Now, aged with time,

the mighty oak trees hold only our memories

locked in the circles of their trunks.

Covered with blue-green fungus,

weakened branches cling precariously

waiting for the next strong wind

to take them down.

I know this little park was but for a season.

Yet, I’m thankful for it offered us a lifetime of hope and joy.

I linger for a moment longer,

hesitant to say goodbye

to you and to my dear little park.

But time calls for me to seek a new path

where untold memories are waiting to be made.
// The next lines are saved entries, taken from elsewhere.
Lemma concatenate_dicts_concatenable (d b : dict obj) :
  (exists d', concatenate_dicts d b = inr d') <-> Forall (concatenable b) d.
Proof.
  induction d as [|[k v] d IH]; simpl.
  - split; [constructor | eauto].
  - pose proof (concatenate_entry_concatenable k v b) as Hentry.
    destruct (concatenate_entry k v b) as [e|v'].
    + split; [intros [d' H]; discriminate|].
      intros H. inversion H as [|? ? Hkv _]. apply Hentry in Hkv.
      destruct Hkv; discriminate.
    + destruct (concatenate_dicts d b) as [e|d'].
      * split; [intros [d' H]; discriminate|].
        intros H. inversion H as [|? ? _ Hd]. apply IH in Hd.
        destruct Hd; discriminate.
      * split; [|eauto]. intros _. constructor; [apply Hentry | apply IH]; eauto.
Qed.

Lemma concatenate_entry_error (k : string) (v : value obj) (b : dict obj) :
  ~ concatenable b (k, v) ->
  exists e,
    concatenate_entry k v b = inl e /\
    (lookup b k = None -> e = KeyError k) /\
    (lookup b k <> None -> exists msg, e = ValueError msg).
Proof.
  intros Hno.
  pose proof (concatenate_entry_concatenable k v b) as Hentry.
  destruct (concatenate_entry k v b) as [e|v'] eqn:E;
    [|exfalso; apply Hno, Hentry; eauto].
  exists e. split; [reflexivity|]. unfold concatenate_entry in E.
  destruct v as [|a|o]; [discriminate| |];
    (destruct (lookup b k) as [v_r|];
     [split; [discriminate|]; intros _ | split; [congruence | congruence]]).
  - unfold np_concatenate in E. destruct v_r; try (injection E as <-; eauto).
    destruct (list_eq_dec _ _ _); [discriminate|]. injection E as <-. eauto.
  - unfold np_concatenate in E. injection E as <-. eauto.
Qed.

Lemma concatenate_keys_app (ks1 ks2 : list string) (sd r : ref) (s : state) :
  concatenate_keys (World := World) (obj := obj) (ks1 ++ ks2) sd r s
  = (concatenate_keys ks1 sd r ;;; concatenate_keys ks2 sd r) s.
Proof.
  revert s. induction ks1 as [|k ks1 IH]; intros s; simpl.
  - rewrite bind_run. simpl.
    destruct (concatenate_keys ks2 sd r s) as [[res s'] t]. reflexivity.
  - rewrite !bind_run.
    destruct (concatenate_key k sd r s) as [[[e|[]] s1] t1]; [reflexivity|].
    rewrite IH, !bind_run.
    destruct (concatenate_keys ks1 sd r s1) as [[[e|[]] s2] t2];
      [reflexivity|].
    destruct (concatenate_keys ks2 sd r s2) as [[res s3] t3].
    rewrite app_assoc. reflexivity.
Qed.

(** The loop over the first keys of a dictionary: when all of them can be
    handled, their entries are replaced and the others stay. *)
Lemma concatenate_keys_prefix (sd r : ref) (b : dict obj) (rest : dict obj) :
  sd <> r ->
  forall (todo done todo' : dict obj) (s : state),
    contents s sd = Some (done ++ todo ++ rest) ->
    contents s r = Some b ->
    NoDup (keys (done ++ todo ++ rest)) ->
    concatenate_dicts todo b = inr todo' ->
    concatenate_keys (World := World) (keys todo) sd r s =
    (inr tt,
     {| world := world s;
        heap := replace_nth sd (done ++ todo' ++ rest) (heap s) |},
     []).
Proof.
  intros Hne. induction todo as [|[k v] todo IH];
    intros done todo' s Hsd Hr Hnd Hcat.
  - simpl in Hcat. injection Hcat as <-. simpl. unfold ret.
    rewrite replace_nth_same by exact Hsd. destruct s; reflexivity.
  - simpl in Hsd, Hnd.
    assert (Hk : ~ In k (keys done)) by (eapply NoDup_keys_front, Hnd).
    pose proof (concatenate_key_run sd r b k v done (todo ++ rest) s
                                    Hne Hsd Hr Hk) as Hkey.
    simpl keys. simpl concatenate_keys. simpl in Hcat.
    destruct (concatenate_entry k v b) as [e|v']; [discriminate|].
    destruct (concatenate_dicts todo b) as [e|todo1] eqn:E; [discriminate|].
    injection Hcat as <-.
    rewrite (bind_returned _ _ _ _ _ Hkey).
    specialize (IH (done ++ [(k, v')]) todo1
                   {| world := world s;
                      heap := replace_nth sd (done ++ (k, v') :: todo ++ rest)
                                          (heap s) |}).
    rewrite <- !app_assoc in IH. simpl in IH.
    unfold contents in IH. simpl in IH.
    rewrite (nth_error_replace_nth_same sd _ _ _ Hsd) in IH.
    rewrite nth_error_replace_nth_other in IH by exact Hne.
    specialize (IH eq_refl Hr).
    rewrite (keys_replace_value done (todo ++ rest) k v v') in IH.
    specialize (IH Hnd eq_refl).
    rewrite replace_nth_twice in IH. exact IH.
Qed.

(** X14: the loop of lines 302-304 over a dictionary with distinct keys,
    with the new simulation in another dictionary, returns exactly when
    every entry is [None] or an array for whose key the new simulation
    has an array with entries of the same shape. *)
Theorem concatenation_succeeds_iff
        (sd r : ref) (d b : dict obj) (s : state) :
  sd <> r ->
  contents s sd = Some d ->
  contents s r = Some b ->
  NoDup (keys d) ->
  (exists s', concatenate_keys (World := World) (keys d) sd r s
              = (inr tt, s', []))
  <-> Forall (concatenable b) d.
Proof.
  intros Hne Hsd Hr Hnd.
  pose proof (concatenate_keys_run sd r b Hne d [] s Hsd Hr Hnd) as Hrun.
  rewrite <- concatenate_dicts_concatenable.
  destruct (concatenate_dicts d b) as [e|d'].
  - destruct Hrun as [s1 Hrun]. rewrite Hrun.
    split; intros [x H]; discriminate.
  - rewrite Hrun. split; eauto.
Qed.

(** X15: the loop stops at the first entry it cannot handle, with a
    [KeyError] when the new simulation lacks the key and a [ValueError]
    otherwise; the entries before it have been concatenated in place by
    then, the others are as they were. *)
Theorem concatenation_stops_at_first_failure
        (sd r : ref) (front back b : dict obj) (k : string) (v : value obj)
        (s : state) :
  sd <> r ->
  contents s sd = Some (front ++ (k, v) :: back) ->
  contents s r = Some b ->
  NoDup (keys (front ++ (k, v) :: back)) ->
  Forall (concatenable b) front ->
  ~ concatenable b (k, v) ->
  exists e front',
    concatenate_keys (World := World) (keys (front ++ (k, v) :: back)) sd r s
    = (inl e,
       {| world := world s;
          heap := replace_nth sd (front' ++ (k, v) :: back) (heap s) |},
       []) /\
    concatenate_dicts front b = inr front' /\
    (lookup b k = None -> e = KeyError k) /\
    (lookup b k <> None -> exists msg, e = ValueError msg).
Proof.
  intros Hne Hsd Hr Hnd Hfront Hno.
  apply concatenate_dicts_concatenable in Hfront.
  destruct Hfront as [front' Hfront].
  destruct (concatenate_entry_error k v b Hno) as (e & He & Hkey & Hval).
  exists e, front'. split; [|auto].
  pose proof (concatenate_keys_prefix sd r b ((k, v) :: back) Hne
                                      front [] front' s Hsd Hr Hnd Hfront)
    as Hrun.
  simpl in Hrun.
  unfold keys. rewrite map_app. simpl map.
  rewrite concatenate_keys_app. fold (keys front).
  rewrite (bind_returned _ _ _ _ _ Hrun).
  simpl concatenate_keys.
  apply bind_raised.
  set (s1 := {| world := world s;
                heap := replace_nth sd (front' ++ (k, v) :: back) (heap s) |}).
  assert (Hsd1 : contents s1 sd = Some (front' ++ (k, v) :: back)).
  { unfold contents, s1. simpl.
    apply (nth_error_replace_nth_same sd _ _ _ Hsd). }
  assert (Hr1 : contents s1 r = Some b).
  { unfold contents, s1. simpl.
    rewrite nth_error_replace_nth_other by exact Hne. exact Hr. }
  assert (Hk : ~ In k (keys front')).
  { rewrite (concatenate_dicts_keys _ _ _ Hfront).
    eapply NoDup_keys_front, Hnd. }
  pose proof (concatenate_key_run sd r b k v front' back s1
                                  Hne Hsd1 Hr1 Hk) as Hkey1.
  rewrite He in Hkey1. exact Hkey1.
Qed.

(** One key when the new simulation is the dictionary itself. *)
Lemma concatenate_key_self (sd : ref) (k : string) (v : value obj)
      (front back : dict obj) (s : state) :
  contents s sd = Some (front ++ (k, v) :: back) ->
  ~ In k (keys front) ->
  none_or_array (k, v) ->
  concatenate_key k sd sd s =
  (inr tt,
   {| world := world s;
      heap := replace_nth sd (front ++ doubled (k, v) :: back) (heap s) |},
   []).
Proof.
  intros Hsd Hk Hv.
  assert (Hget : getitem sd k s = (inr v, s, [])).
  { unfold getitem. rewrite Hsd, lookup_app_notin by exact Hk.
    simpl. rewrite String.eqb_refl. reflexivity. }
  unfold concatenate_key. rewrite (bind_returned _ _ s s v Hget).
  destruct v as [|a|o]; [| |contradiction].
  - unfold ret, doubled. simpl.
    rewrite replace_nth_same by exact Hsd. destruct s; reflexivity.
  - rewrite (bind_returned _ _ s s (Array a) Hget).
    rewrite bind_run. unfold lift, np_concatenate.
    destruct (list_eq_dec Nat.eq_dec (item_shape a) (item_shape a));
      [|contradiction].
    unfold setitem. rewrite Hsd, set_value_app_notin by exact Hk.
    reflexivity.
Qed.

Lemma keys_doubled (d : dict obj) : keys (map doubled d) = keys d.
Proof.
  unfold keys. rewrite map_map. apply map_ext.
  intros [k [|a|o]]; reflexivity.
Qed.

Lemma concatenate_keys_self (sd : ref) :
  forall (todo done : dict obj) (s : state),
    contents s sd = Some (done ++ todo) ->
    NoDup (keys (done ++ todo)) ->
    Forall none_or_array todo ->
    concatenate_keys (World := World) (keys todo) sd sd s =
    (inr tt,
     {| world := world s;
        heap := replace_nth sd (done ++ map doubled todo) (heap s) |},
     []).
Proof.
  induction todo as [|[k v] todo IH]; intros done s Hsd Hnd Hall.
  - simpl. unfold ret. rewrite replace_nth_same by exact Hsd.
    destruct s; reflexivity.
  - inversion Hall as [|? ? Hv Hrest]. subst.
    assert (Hk : ~ In k (keys done)) by (eapply NoDup_keys_front, Hnd).
    pose proof (concatenate_key_self sd k v done todo s Hsd Hk Hv) as Hkey.
    simpl keys. simpl concatenate_keys.
    rewrite (bind_returned _ _ _ _ _ Hkey).
    specialize (IH (done ++ [doubled (k, v)])
                   {| world := world s;
                      heap := replace_nth sd (done ++ doubled (k, v) :: todo)
                                          (heap s) |}).
    rewrite <- !app_assoc in IH. simpl in IH.
    unfold contents in IH. simpl in IH.
    rewrite (nth_error_replace_nth_same sd _ _ _ Hsd) in IH.
    specialize (IH eq_refl).
    assert (Hkeys : keys (done ++ doubled (k, v) :: todo)
                    = keys (done ++ (k, v) :: todo)).
    { unfold keys. rewrite !map_app. simpl. f_equal. f_equal.
      destruct v; reflexivity. }
    rewrite Hkeys in IH. specialize (IH Hnd Hrest).
    rewrite replace_nth_twice in IH. exact IH.
Qed.

(** X16: when the new simulation is the dictionary itself (a generative
    model that returns the dictionary it returned before), the loop
    appends every array to itself: each entry that is an array holds its
    samples twice afterwards, and nothing else changes. *)
Theorem concatenation_with_itself_doubles
        (sd : ref) (d : dict obj) (s : state) :
  contents s sd = Some d ->
  NoDup (keys d) ->
  Forall none_or_array d ->
  concatenate_keys (World := World) (keys d) sd sd s =
  (inr tt,
   {| world := world s; heap := replace_nth sd (map doubled d) (heap s) |},
   []).
Proof.
  intros Hsd Hnd Hall.
  exact (concatenate_keys_self sd d [] s Hsd Hnd Hall).
Qed.

(** *** What the loop leaves alone *)

Lemma written_only_refl (sd : ref) (s : state) : written_only sd s s.
Proof. repeat split; reflexivity. Qed.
And who knows, perhaps, a new love.

 

 

Featured Poem: A Friend’s Gift

 

Grady Sue Loftin Saxon
Alabama Birmingham Branch

 

I looked up just as she slipped through the open doorway
of the hospital waiting room that was filled with my friends.
They had come to surround me with their loving care
while my husband was having open heart surgery.
 

She moved closer and then gently handed me
a single red rose in a narrow-necked vase.
“This is for you,” she whispered, “I brought it to brighten
your little corner of the waiting room space.”
 

At the time, I wasn’t very thankful for my friends’ gift.
I even worried about what to do with it during each day
when I left the room to be with my husband in intensive care.
Where would I stash a single rose in water in a narrow-necked vase?
 

Oh, I was polite and I thanked her for her thoughtfulness
but I kept my true thoughts entirely to myself
while I wondered what I was going do with that rose all day
when I had enough to worry about and I didn’t need anything else!
 

But then each time I left the room and returned to my quiet corner,
I’d settle down in my little bit of lonely space,
I would realize she had brought the perfect gift to ease those very long days,
days that were brightened by that single rose in a narrow-necked vase.